<<<<

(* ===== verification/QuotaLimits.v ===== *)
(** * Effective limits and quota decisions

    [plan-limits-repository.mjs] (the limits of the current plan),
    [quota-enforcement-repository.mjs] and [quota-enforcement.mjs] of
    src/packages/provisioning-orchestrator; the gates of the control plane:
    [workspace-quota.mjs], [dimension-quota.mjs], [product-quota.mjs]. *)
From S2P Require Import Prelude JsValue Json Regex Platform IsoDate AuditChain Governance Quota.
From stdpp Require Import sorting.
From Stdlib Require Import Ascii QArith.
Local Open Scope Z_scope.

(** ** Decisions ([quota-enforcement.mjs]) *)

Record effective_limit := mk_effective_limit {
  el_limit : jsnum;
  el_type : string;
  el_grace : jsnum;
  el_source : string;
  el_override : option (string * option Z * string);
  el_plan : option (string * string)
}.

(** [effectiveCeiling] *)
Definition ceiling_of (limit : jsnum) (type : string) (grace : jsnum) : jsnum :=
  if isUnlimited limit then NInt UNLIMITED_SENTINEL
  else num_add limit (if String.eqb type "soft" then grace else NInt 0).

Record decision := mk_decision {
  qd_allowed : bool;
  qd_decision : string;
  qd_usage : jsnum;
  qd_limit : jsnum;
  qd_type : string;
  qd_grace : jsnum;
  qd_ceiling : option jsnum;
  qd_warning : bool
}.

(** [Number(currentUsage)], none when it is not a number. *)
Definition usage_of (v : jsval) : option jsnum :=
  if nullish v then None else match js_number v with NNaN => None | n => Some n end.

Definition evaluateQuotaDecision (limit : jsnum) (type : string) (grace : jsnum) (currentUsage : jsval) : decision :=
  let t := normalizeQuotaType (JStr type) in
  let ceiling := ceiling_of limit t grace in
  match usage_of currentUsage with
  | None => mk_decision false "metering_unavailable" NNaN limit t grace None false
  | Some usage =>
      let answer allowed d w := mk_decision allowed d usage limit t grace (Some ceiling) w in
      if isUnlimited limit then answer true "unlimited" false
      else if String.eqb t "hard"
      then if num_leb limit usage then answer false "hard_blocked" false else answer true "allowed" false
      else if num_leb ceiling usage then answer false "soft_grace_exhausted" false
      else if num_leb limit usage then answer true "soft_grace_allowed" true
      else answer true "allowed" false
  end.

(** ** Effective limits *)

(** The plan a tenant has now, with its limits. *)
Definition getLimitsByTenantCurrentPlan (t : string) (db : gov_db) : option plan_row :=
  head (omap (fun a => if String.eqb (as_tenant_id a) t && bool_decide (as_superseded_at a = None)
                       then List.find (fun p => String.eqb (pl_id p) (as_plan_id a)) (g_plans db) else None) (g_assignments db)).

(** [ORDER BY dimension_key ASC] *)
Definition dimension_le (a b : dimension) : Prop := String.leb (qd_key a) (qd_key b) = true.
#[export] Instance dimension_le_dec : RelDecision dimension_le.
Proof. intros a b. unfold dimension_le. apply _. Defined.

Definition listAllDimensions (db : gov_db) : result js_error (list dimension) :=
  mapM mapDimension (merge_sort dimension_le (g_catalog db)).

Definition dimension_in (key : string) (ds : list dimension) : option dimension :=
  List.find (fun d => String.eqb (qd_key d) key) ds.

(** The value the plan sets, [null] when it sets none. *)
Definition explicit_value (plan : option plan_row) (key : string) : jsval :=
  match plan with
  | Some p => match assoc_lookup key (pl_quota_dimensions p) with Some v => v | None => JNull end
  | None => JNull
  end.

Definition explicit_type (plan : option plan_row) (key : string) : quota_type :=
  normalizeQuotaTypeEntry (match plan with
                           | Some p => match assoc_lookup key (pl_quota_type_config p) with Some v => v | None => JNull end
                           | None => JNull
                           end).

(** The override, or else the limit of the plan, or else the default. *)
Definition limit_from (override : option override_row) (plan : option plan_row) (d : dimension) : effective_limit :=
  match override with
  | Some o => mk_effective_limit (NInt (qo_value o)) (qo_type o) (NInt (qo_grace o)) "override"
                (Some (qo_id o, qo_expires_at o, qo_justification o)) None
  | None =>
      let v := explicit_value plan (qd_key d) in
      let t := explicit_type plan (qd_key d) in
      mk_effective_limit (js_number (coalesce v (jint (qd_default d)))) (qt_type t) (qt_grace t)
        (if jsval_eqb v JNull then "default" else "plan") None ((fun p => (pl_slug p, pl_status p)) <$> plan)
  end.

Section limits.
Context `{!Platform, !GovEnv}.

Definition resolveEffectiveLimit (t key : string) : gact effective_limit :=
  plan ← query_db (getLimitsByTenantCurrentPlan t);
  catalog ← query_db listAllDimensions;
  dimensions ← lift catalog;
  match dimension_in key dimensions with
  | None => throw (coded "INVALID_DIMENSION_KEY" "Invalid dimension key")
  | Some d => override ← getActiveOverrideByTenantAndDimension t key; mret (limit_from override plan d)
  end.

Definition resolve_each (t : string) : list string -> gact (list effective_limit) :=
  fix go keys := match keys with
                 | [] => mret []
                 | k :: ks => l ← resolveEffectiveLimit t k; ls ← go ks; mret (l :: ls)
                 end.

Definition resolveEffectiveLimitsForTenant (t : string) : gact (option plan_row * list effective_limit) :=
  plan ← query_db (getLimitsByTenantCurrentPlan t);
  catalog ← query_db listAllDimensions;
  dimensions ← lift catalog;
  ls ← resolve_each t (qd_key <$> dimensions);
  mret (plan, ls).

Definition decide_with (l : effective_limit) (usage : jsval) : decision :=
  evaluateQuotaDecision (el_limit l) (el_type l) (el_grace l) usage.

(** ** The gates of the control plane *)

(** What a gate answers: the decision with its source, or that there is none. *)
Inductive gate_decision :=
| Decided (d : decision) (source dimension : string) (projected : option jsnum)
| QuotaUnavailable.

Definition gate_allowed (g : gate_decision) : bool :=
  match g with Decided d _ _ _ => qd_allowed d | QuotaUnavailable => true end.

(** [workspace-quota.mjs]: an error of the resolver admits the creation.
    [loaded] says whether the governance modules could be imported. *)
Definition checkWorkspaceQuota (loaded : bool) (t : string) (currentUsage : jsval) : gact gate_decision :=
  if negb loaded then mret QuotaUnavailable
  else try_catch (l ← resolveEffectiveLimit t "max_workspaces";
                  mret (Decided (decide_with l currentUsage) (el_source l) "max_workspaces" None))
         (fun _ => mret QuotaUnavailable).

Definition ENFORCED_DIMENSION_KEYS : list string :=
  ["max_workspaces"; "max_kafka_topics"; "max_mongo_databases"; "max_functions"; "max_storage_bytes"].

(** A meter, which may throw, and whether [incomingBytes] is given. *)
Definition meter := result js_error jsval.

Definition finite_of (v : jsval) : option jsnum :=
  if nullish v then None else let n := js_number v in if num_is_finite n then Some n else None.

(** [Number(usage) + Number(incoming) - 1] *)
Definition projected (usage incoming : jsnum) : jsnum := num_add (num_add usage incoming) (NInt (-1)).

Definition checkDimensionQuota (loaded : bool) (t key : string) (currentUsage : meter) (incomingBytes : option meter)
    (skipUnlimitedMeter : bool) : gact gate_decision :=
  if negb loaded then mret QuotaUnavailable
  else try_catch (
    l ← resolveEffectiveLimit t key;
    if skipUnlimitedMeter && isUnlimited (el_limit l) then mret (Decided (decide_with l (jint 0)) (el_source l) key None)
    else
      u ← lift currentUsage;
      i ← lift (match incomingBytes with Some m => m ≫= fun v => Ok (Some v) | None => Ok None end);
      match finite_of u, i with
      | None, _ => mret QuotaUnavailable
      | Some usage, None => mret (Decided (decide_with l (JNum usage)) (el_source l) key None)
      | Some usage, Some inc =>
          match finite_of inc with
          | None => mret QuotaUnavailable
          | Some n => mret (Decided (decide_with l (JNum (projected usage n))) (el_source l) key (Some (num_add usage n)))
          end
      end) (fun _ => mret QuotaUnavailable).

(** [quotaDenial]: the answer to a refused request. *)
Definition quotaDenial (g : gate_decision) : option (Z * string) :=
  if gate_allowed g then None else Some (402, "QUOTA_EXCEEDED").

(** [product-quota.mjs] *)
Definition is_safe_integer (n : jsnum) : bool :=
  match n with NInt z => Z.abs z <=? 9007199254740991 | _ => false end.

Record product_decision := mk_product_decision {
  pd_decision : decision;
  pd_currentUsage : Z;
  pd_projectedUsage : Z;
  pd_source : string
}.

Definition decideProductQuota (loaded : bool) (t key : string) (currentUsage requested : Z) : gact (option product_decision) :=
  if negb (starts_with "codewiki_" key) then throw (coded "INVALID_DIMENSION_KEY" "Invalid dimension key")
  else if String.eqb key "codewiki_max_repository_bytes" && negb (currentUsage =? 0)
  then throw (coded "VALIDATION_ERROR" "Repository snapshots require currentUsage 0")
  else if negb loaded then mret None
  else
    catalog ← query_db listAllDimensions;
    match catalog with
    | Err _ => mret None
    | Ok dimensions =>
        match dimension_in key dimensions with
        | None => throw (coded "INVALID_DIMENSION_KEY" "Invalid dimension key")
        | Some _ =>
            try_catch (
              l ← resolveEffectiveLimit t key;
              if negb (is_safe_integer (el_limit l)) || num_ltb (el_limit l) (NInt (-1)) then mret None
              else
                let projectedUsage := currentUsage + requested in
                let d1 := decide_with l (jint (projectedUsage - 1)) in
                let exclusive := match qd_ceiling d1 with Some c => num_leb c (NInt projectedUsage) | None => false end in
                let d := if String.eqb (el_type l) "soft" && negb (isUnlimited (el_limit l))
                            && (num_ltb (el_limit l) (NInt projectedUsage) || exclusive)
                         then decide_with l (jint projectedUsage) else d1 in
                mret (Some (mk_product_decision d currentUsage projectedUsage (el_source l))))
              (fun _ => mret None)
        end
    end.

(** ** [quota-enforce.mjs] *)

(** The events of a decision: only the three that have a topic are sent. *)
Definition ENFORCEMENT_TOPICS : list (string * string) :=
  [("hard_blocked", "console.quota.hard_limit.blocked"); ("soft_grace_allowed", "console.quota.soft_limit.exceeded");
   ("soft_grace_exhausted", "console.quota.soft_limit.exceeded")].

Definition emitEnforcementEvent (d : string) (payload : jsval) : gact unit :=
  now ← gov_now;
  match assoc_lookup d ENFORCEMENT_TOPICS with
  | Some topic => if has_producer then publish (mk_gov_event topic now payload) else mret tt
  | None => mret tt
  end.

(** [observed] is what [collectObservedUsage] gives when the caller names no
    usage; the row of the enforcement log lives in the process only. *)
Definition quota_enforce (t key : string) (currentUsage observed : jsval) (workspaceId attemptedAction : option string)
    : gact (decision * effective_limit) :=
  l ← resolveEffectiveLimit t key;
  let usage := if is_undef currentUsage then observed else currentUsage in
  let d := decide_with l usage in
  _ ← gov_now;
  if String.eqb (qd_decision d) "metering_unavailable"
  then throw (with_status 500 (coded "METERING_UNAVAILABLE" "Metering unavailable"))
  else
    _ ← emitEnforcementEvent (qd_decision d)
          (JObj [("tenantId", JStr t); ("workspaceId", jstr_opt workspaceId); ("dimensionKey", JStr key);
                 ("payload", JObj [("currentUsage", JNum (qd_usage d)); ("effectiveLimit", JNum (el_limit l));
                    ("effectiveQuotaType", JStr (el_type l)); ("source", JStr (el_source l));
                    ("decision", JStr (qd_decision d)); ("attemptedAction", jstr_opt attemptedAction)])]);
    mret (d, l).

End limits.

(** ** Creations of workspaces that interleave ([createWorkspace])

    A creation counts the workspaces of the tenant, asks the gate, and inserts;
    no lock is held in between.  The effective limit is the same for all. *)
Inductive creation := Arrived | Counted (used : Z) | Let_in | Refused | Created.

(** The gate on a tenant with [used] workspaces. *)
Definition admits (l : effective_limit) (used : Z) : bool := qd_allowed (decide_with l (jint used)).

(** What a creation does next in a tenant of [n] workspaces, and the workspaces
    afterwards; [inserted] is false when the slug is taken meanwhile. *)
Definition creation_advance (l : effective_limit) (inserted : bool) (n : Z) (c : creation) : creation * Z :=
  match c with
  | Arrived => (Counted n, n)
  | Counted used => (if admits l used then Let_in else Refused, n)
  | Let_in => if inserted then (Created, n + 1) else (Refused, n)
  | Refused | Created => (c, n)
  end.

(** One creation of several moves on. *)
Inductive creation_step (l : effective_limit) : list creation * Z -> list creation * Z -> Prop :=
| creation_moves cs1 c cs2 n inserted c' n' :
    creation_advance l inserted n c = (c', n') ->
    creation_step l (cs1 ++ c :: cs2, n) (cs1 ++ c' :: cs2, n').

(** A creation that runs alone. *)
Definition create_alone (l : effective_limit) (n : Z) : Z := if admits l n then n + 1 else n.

>>>>
<<<<

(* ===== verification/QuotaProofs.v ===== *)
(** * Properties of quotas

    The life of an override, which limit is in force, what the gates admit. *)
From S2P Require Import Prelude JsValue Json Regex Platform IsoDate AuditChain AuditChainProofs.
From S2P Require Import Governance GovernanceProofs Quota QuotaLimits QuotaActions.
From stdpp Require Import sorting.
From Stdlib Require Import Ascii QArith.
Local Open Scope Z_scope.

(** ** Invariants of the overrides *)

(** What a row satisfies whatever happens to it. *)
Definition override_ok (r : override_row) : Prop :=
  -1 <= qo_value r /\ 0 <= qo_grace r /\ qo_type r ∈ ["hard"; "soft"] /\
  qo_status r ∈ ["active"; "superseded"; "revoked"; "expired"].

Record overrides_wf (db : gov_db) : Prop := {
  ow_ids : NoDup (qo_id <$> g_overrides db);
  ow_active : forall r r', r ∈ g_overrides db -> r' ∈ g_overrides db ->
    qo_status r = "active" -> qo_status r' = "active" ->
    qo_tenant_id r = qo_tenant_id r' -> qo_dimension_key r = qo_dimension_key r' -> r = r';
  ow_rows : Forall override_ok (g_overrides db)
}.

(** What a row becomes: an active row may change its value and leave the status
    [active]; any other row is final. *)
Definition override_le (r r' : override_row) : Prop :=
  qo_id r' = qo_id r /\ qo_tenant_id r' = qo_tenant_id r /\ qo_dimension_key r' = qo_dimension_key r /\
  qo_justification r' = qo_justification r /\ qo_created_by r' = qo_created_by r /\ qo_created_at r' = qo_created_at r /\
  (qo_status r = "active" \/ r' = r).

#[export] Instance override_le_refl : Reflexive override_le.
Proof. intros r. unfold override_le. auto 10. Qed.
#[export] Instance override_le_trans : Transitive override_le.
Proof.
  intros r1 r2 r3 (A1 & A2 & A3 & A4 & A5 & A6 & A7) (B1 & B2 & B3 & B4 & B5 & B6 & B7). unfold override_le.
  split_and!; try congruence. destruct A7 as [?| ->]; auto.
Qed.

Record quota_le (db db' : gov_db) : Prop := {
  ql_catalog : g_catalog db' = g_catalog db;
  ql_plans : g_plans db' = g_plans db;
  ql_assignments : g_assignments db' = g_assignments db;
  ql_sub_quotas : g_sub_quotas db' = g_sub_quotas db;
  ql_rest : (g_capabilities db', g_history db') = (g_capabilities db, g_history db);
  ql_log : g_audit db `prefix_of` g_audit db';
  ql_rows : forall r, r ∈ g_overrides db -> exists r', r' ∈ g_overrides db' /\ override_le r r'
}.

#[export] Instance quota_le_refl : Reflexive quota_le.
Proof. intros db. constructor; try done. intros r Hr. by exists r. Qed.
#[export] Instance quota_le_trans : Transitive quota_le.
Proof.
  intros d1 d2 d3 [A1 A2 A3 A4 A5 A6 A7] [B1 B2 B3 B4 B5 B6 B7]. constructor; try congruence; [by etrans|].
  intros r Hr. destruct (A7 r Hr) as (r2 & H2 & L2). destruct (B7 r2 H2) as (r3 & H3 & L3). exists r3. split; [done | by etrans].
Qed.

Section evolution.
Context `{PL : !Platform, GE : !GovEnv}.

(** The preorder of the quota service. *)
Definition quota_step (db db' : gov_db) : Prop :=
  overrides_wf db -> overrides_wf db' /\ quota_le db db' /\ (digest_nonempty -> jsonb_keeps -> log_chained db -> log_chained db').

>>>>

Please give back, exactly as it stands above, the stretch from the line with "if isUnlimited limit then NInt" through the line with "let answer allowed", and no line outside it.

  if isUnlimited limit then NInt UNLIMITED_SENTINEL
  else num_add limit (if String.eqb type "soft" then grace else NInt 0).

Record decision := mk_decision {
  qd_allowed : bool;
  qd_decision : string;
  qd_usage : jsnum;
  qd_limit : jsnum;
  qd_type : string;
  qd_grace : jsnum;
  qd_ceiling : option jsnum;
  qd_warning : bool
}.

(** [Number(currentUsage)], none when it is not a number. *)
Definition usage_of (v : jsval) : option jsnum :=
  if nullish v then None else match js_number v with NNaN => None | n => Some n end.

Definition evaluateQuotaDecision (limit : jsnum) (type : string) (grace : jsnum) (currentUsage : jsval) : decision :=
  let t := normalizeQuotaType (JStr type) in
  let ceiling := ceiling_of limit t grace in
  match usage_of currentUsage with
  | None => mk_decision false "metering_unavailable" NNaN limit t grace None false
  | Some usage =>
      let answer allowed d w := mk_decision allowed d usage limit t grace (Some ceiling) w in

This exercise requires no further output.